# SUPPLIED MATERIAL:
+++++

Lemma check_collisions_keeps {A : Type} (proj : Game -> A) (g : Game) :
  (forall g v, proj (set_game_over g v) = proj g) ->
  (forall g v, proj (set_game_started g v) = proj g) ->
  (forall g v, proj (set_flying g v) = proj g) ->
  proj (check_collisions g) = proj g.
Proof.
  intros Ho Hs Hf. unfold check_collisions, end_run.
  repeat match goal with
         | |- context [if ?c then _ else _] => destruct c
         end;
    rewrite ?Hf, ?Hs, ?Ho, ?Hf, ?Hs, ?Ho; reflexivity.
Qed.

(** The passes of the loop keep the flags consistent. *)
Lemma check_collisions_flags_ok (g : Game) :
  flags_ok g -> flags_ok (check_collisions g).
Proof.
  unfold check_collisions, end_run, flags_ok.
  destruct g as [r gs fl go st pa lp sc pp fc sb hs b ps f]. cbn.
  destruct fl, go, st, pa; cbn; split_ifs; intuition discriminate.
Qed.

Lemma game_over_block_flags_ok (inp : Frame) (g : Game) :
  flags_ok g -> flags_ok (game_over_block inp g).
Proof.
  unfold game_over_block, restart_block, draw_game_over_screen, reset_game,
    save_high_score, flags_ok.
  destruct g as [r gs fl go st pa lp sc pp fc sb hs b ps f]. cbn.
  destruct fl, go, st, pa; cbn; split_ifs; intuition discriminate.
Qed.

Lemma handle_event_flags_ok (inp : Frame) (g : Game) (e : Event) :
  flags_ok g -> flags_ok (handle_event inp g e).
Proof.
  unfold flags_ok.
  destruct g as [r gs fl go st pa lp sc pp fc sb hs b ps f]. cbn.
  destruct e as [ | | [ | | | ] | ], fl, go, st, pa; cbn; split_ifs;
    intuition discriminate.
Qed.

Lemma handle_events_flags_ok (inp : Frame) (g : Game) :
  flags_ok g -> flags_ok (handle_events inp g).
Proof.
  unfold handle_events.
  revert g; induction (events inp) as [ | e es IH]; intros g Hg; cbn [fold_left];
    [exact Hg | ].
  apply IH. now apply handle_event_flags_ok.
Qed.

Lemma flags_ok_ext (g g' : Game) :
  game_over g' = game_over g -> game_started g' = game_started g ->
  flying g' = flying g -> game_paused g' = game_paused g ->
  flags_ok g -> flags_ok g'.
Proof. unfold flags_ok. now intros -> -> -> ->. Qed.

Lemma main_loop_flags_ok (pw ph : Z) (inp : Frame) (g g' : Game) :
  main_loop pw ph inp g = Some g' -> flags_ok g -> flags_ok g'.
Proof.
  intros Hloop Hg.
  destruct (main_loop_blocks _ _ _ _ _ Hloop) as (g1 & H1 & ->).
  apply handle_events_flags_ok, game_over_block_flags_ok, check_collisions_flags_ok.
  apply (flags_ok_ext g); [ | | | | exact Hg].
  - rewrite (spawn_and_scroll_keeps game_over), (check_score_keeps game_over),
      (draw_hud_keeps game_over) by reflexivity.
    now apply (update_birds_keeps game_over inp g).
  - rewrite (spawn_and_scroll_keeps game_started), (check_score_keeps game_started),
      (draw_hud_keeps game_started) by reflexivity.
    now apply (update_birds_keeps game_started inp g).
  - rewrite (spawn_and_scroll_keeps flying), (check_score_keeps flying),
      (draw_hud_keeps flying) by reflexivity.
    now apply (update_birds_keeps flying inp g).
  - rewrite (spawn_and_scroll_keeps game_paused), (check_score_keeps game_paused),
      (draw_hud_keeps game_paused) by reflexivity.
    now apply (update_birds_keeps game_paused inp g).
Qed.

(** X1: in every state of the game the four flags fit together: a game that
    is over is neither started, flying nor paused, and a game that is flying
    or paused is started.  The loop is in one of four phases: waiting for the
    launch, started (flying or waiting after a restart, paused or not), or
    over. *)
Theorem X1_flags_consistent (bw bh pw ph : Z) (file : option Z) (g : Game) :
  reachable bw bh pw ph file g ->
  (game_over g = true ->
   game_started g = false /\ flying g = false /\ game_paused g = false) /\
  (flying g = true -> game_started g = true) /\
  (game_paused g = true -> game_started g = true).
Proof.
  induction 1 as [t0 | g inp g' _ IH _ Hstep].
  - cbn. intuition discriminate.
  - exact (main_loop_flags_ok _ _ _ _ _ Hstep IH).
Qed.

+++++

# TASK OBJECTIVE:
Among the records above, find the lines that contain "Hstep" and copy every one.

# WRITTEN REPLY:
  induction 1 as [t0 | g inp g' _ IH _ Hstep].
  - exact (main_loop_flags_ok _ _ _ _ _ Hstep IH).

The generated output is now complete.